What Do I Read Next?
- The Autobiography of Abbie Hoffman was originally published in 1980 under the title Soon to Be a Major Motion Picture. It captures the story of his public and private life from his birth through the time he lived as an outlaw. The current edition, published in 2000 by Four Walls Eight Windows, has new pictures that were not in the original publication.
- In Abbie Hoffman: American Rebel (1992), Marty Jeter, who knew him from covering Yippie events for an underground newspaper, tells the story of Hoffman's life. Jeter's work is sympathetic and thorough with frequent references to Hoffman's own writings.
- The Whole Earth Catalog, edited by Stewart Brand and Peter Warshall, did what Hoffman attempted to do, but in a nonviolent and anti-confrontational way: it offered the wisdom of the alternative lifestyle to readers who wished to participate. First published in 1968, it has been frequently updated, including The Millennium Whole Earth Catalog, published by HarperCollins in 1995.

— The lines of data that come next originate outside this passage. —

(** * Marching Cubes isosurface extraction (piston/marching_cube.h)

    A shallow embedding of the [marching_cube] class template: the two static
    case tables, the [classify_cell] and [isosurface_functor] functors, the
    Thrust primitives the extraction is built from, and [operator()] itself.

    Conventions of the embedding.
    - [int] values are integers of [Z]; the embedding describes executions in
      which no signed arithmetic overflows.  [/] and [%] are the truncating
      [Z.quot] and [Z.rem]; a zero divisor has no defined result.
    - [float] is IEEE 754 binary32, given by the parameterised specification
      of [SpecFloat] at precision 24 and maximal exponent 128, so NaN,
      infinities, signed zeros and subnormals are all present; arithmetic
      rounds to nearest even with gradual underflow (no flush to zero).
    - A vector is a [list]; an access through an iterator or a raw pointer is
      checked, and an access outside the vector has no defined result.
    - Computations that may have no defined result live in the [option]
      monad, [None] standing for undefined behaviour of the C++ program. *)

From Stdlib Require Import ZArith Lia Bool.
From Stdlib Require Import Floats.SpecFloat.
From stdpp Require Import base tactics option list numbers.

Open Scope Z_scope.

(** ** Binary32 arithmetic *)

Module Float32.

Definition prec : Z := 24.
Definition emax : Z := 128.

Definition float : Type := spec_float.

(** The C++ comparison [a > b]: false as soon as an operand is NaN. *)
Definition gt (a b : float) : bool := SFltb b a.
(** The C++ comparison [a <= b]: false as soon as an operand is NaN. *)
Definition le (a b : float) : bool := SFleb a b.
Definition lt (a b : float) : bool := SFltb a b.

Definition sub (a b : float) : float := SFsub prec emax a b.
Definition div (a b : float) : float := SFdiv prec emax a b.

(** A well-formed binary32 datum: the mantissa and exponent of a finite
    number are in canonical form and in range. *)
Definition valid (a : float) : bool := valid_binary prec emax a.

Definition is_zero (a : float) : bool :=
  match a with S754_zero _ => true | _ => false end.

Definition is_nan (a : float) : bool :=
  match a with S754_nan => true | _ => false end.

Definition zero : float := S754_zero false.
Definition one : float := S754_finite false 8388608 (-23).
Definition half : float := S754_finite false 8388608 (-24).
Definition two : float := S754_finite false 8388608 (-22).
Definition nan : float := S754_nan.

End Float32.

Abbreviation float := Float32.float.

(** ** Checked integer division and vector accesses *)

Definition int_quot (a b : Z) : option Z :=
  if decide (b = 0) then None else Some (Z.quot a b).

Definition int_rem (a b : Z) : option Z :=
  if decide (b = 0) then None else Some (Z.rem a b).

(** [*(base + i)] as a read. *)
Definition read {A : Type} (l : list A) (i : Z) : option A :=
  if decide (0 <= i) then l !! Z.to_nat i else None.

(** [*(base + i) = x]. *)
Definition write {A : Type} (l : list A) (i : Z) (x : A) : option (list A) :=
  if decide (0 <= i < Z.of_nat (length l)) then Some (<[Z.to_nat i := x]> l)
  else None.

(** The values of a [counting_iterator] range [CountingIterator(0)],
    ..., [CountingIterator(0) + n]. *)
Definition counting (n : Z) : list Z := Z.of_nat <$> seq 0 (Z.to_nat n).

Definition b2z (b : bool) : Z := if b then 1 else 0.

(** ** The static case tables *)

Module Tables.

Local Abbreviation X := (-1) (only parsing).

- While Hoffman was living underground to avoid arrest for his 1973 cocaine charge, he exchanged letters with his wife Anita. They published their correspondences in 1976 as To America with Love: Letters from the Underground. Covered in the book are such matters as Hoffman's fear of being killed by the government, his work on his autobiography, and his growing love for another woman, Joanna Lawrenson.
- Tom Hayden, a codefendant with Hoffman in the infamous Chicago Seven trial, went on to become a state senator in California. He gave his version of the 1960s in his book Reunion (1989), published by Crowell-Collier Press.
- Edward H. Romney is a political conservative who has been financially independent since 1969. His political views are the opposite of Hoffman's, but the advice he gives in Living Well on Practically Nothing is similar to that in Steal This Book. A revised version of Romney's book was published in 2001 by Paladin Press.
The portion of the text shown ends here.